(Exercise details): Count how many lines below include the string "Fixpoint", and give that number without anything else.

(Records to process):
+ + + +
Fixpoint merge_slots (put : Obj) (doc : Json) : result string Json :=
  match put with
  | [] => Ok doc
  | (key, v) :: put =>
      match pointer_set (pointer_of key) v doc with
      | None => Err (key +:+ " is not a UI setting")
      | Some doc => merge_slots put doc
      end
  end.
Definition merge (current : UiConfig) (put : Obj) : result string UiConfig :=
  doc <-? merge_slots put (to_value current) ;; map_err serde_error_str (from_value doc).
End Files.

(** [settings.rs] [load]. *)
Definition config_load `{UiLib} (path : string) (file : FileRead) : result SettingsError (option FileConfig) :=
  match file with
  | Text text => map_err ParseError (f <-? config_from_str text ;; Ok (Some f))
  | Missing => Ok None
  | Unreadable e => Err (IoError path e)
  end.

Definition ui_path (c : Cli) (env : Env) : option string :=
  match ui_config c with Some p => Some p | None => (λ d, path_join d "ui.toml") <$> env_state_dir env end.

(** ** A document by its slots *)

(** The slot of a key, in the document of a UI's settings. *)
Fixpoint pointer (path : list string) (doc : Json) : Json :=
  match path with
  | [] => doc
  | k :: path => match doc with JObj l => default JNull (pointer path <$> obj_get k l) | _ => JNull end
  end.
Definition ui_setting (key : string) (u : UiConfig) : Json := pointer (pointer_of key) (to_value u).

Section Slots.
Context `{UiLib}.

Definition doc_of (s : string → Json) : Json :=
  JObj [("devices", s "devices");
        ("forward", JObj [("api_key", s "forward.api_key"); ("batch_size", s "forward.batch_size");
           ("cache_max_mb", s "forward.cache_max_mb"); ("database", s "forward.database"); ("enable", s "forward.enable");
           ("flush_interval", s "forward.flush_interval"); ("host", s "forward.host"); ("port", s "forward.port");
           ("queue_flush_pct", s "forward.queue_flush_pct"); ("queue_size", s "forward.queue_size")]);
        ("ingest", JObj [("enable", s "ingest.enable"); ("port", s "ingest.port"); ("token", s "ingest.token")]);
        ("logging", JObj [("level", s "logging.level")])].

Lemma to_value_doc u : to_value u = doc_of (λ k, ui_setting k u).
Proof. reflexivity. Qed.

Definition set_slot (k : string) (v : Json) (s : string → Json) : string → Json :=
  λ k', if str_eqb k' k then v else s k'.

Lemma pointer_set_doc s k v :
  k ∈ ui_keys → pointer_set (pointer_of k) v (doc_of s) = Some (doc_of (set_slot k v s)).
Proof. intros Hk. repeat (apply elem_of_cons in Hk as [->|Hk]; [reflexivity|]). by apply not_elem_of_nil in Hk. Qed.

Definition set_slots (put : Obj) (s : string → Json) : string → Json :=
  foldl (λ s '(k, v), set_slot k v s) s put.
+ + + +
(Task result): 2